* **INSTRUCTIONS TO FOLLOW**
Exactly the lines from the opening of the records through the line containing "Definition FINALIZER_TERMINAL_STATES : list" should be copied, with both included.
>>>
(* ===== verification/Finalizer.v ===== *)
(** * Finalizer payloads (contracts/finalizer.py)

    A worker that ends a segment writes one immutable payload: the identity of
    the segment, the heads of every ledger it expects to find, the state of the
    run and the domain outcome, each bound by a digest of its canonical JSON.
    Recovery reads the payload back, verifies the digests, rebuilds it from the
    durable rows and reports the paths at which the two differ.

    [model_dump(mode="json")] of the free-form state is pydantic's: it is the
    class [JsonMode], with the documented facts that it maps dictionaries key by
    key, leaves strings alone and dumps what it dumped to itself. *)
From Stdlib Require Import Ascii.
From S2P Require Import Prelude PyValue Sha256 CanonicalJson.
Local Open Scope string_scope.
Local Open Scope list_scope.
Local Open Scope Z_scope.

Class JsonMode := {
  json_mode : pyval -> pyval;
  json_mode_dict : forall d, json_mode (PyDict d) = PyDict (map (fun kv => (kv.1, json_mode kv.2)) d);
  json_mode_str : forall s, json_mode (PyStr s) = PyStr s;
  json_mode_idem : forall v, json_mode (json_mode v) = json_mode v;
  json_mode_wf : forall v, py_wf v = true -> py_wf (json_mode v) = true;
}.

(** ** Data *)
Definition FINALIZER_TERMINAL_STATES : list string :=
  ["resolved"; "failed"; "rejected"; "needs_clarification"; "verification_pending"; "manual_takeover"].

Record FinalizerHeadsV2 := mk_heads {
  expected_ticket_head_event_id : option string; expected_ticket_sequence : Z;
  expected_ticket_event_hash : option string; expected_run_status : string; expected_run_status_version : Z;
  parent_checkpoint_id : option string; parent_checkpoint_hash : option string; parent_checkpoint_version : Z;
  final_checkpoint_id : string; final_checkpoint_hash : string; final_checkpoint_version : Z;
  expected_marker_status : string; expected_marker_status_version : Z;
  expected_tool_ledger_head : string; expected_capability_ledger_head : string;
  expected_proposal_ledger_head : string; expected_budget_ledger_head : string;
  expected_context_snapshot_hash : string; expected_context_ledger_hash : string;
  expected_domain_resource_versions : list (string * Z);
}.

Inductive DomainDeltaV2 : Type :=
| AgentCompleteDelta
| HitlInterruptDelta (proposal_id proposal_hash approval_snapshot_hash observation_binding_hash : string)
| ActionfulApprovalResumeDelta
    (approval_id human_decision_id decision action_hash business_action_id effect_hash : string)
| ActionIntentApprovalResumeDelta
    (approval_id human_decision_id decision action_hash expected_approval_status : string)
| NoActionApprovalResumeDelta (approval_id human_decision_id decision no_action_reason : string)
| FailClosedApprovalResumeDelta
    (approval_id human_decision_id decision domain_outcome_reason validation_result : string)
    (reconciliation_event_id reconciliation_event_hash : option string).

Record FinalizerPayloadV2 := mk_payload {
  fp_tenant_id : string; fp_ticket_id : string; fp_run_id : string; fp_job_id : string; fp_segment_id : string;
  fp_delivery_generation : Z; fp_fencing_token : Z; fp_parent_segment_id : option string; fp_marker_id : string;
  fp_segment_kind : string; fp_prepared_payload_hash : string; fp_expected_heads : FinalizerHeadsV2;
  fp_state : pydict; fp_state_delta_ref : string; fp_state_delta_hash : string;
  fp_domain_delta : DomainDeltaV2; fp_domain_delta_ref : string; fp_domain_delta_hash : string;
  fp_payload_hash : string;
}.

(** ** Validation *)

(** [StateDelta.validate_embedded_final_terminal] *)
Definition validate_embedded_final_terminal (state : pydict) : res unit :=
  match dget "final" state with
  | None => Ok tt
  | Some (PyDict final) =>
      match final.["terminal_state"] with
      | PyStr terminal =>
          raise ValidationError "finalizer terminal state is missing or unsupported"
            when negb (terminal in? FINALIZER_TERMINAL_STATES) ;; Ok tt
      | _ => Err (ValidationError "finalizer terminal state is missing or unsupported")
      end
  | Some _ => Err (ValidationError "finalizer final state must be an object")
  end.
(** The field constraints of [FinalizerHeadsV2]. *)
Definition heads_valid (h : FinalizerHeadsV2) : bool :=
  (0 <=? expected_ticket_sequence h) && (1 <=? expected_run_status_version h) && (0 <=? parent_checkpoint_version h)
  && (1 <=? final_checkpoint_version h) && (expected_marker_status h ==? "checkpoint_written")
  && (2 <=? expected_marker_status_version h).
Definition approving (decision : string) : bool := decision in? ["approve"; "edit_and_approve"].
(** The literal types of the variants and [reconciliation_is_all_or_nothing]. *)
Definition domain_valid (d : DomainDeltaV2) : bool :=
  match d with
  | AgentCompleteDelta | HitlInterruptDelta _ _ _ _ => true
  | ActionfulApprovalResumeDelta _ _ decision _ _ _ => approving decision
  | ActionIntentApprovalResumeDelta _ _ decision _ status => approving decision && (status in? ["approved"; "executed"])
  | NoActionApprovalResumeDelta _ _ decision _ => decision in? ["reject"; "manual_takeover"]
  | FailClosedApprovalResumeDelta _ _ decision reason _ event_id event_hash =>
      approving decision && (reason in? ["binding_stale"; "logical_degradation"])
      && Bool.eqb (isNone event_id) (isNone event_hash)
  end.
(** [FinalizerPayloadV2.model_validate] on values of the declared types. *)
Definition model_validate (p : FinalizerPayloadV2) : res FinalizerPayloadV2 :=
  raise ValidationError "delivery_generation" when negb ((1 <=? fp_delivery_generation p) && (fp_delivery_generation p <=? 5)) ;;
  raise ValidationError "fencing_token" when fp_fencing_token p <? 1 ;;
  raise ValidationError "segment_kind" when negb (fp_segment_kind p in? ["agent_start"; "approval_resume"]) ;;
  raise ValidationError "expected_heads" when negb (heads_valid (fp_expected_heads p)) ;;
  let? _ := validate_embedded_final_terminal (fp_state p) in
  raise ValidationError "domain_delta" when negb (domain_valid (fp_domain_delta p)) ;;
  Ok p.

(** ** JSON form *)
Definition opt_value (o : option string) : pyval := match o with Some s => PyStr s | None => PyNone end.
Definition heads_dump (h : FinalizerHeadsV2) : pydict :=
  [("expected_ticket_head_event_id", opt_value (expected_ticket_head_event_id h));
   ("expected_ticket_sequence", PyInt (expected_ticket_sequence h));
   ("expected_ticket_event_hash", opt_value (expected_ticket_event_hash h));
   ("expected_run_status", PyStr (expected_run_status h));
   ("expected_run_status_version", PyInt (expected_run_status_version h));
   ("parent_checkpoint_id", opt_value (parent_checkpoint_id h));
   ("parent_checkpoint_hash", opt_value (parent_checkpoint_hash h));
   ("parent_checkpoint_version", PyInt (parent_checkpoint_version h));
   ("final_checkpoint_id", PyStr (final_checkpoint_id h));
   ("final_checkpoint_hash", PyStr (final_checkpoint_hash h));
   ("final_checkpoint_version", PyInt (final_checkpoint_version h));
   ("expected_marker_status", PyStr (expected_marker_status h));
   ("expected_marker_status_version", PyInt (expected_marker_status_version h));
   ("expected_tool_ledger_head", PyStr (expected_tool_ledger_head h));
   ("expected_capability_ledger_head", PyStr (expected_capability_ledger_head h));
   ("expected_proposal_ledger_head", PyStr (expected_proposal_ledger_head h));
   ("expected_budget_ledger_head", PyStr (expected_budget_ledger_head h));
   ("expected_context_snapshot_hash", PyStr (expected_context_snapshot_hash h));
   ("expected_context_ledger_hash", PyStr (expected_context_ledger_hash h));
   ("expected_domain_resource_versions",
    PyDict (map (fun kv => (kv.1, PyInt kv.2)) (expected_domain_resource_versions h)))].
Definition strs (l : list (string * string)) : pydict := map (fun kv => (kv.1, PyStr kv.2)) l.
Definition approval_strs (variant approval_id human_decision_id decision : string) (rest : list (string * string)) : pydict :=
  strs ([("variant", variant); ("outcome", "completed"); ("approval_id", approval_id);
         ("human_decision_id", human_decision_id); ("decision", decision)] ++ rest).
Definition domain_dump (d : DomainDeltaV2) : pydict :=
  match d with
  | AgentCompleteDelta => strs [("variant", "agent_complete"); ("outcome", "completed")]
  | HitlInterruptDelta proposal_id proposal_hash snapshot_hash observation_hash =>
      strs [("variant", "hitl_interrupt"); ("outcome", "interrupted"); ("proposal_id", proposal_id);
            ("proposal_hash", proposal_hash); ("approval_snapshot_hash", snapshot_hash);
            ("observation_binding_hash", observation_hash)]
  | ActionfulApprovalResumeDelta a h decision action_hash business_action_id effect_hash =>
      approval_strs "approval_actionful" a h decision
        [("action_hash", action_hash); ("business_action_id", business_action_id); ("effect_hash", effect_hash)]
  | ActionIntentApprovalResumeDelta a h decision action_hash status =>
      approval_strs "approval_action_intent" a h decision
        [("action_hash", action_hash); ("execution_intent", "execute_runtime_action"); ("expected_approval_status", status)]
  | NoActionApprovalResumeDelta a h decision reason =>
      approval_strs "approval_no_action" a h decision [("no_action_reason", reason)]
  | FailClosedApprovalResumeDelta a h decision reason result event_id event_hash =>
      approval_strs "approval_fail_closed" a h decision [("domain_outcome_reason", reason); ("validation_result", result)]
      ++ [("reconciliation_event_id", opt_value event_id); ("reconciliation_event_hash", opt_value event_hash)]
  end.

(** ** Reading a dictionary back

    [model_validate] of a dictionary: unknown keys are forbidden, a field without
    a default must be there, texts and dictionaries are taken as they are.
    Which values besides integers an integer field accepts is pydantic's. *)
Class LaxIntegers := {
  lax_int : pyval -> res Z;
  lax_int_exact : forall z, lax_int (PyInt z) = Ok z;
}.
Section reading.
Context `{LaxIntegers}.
<<<
* **EXERCISE SOLUTION**
(* ===== verification/Finalizer.v ===== *)
(** * Finalizer payloads (contracts/finalizer.py)

    A worker that ends a segment writes one immutable payload: the identity of
    the segment, the heads of every ledger it expects to find, the state of the
    run and the domain outcome, each bound by a digest of its canonical JSON.
    Recovery reads the payload back, verifies the digests, rebuilds it from the
    durable rows and reports the paths at which the two differ.

    [model_dump(mode="json")] of the free-form state is pydantic's: it is the
    class [JsonMode], with the documented facts that it maps dictionaries key by
    key, leaves strings alone and dumps what it dumped to itself. *)
From Stdlib Require Import Ascii.
From S2P Require Import Prelude PyValue Sha256 CanonicalJson.
Local Open Scope string_scope.
Local Open Scope list_scope.
Local Open Scope Z_scope.

Class JsonMode := {
  json_mode : pyval -> pyval;
  json_mode_dict : forall d, json_mode (PyDict d) = PyDict (map (fun kv => (kv.1, json_mode kv.2)) d);
  json_mode_str : forall s, json_mode (PyStr s) = PyStr s;
  json_mode_idem : forall v, json_mode (json_mode v) = json_mode v;
  json_mode_wf : forall v, py_wf v = true -> py_wf (json_mode v) = true;
}.

(** ** Data *)
Definition FINALIZER_TERMINAL_STATES : list string :=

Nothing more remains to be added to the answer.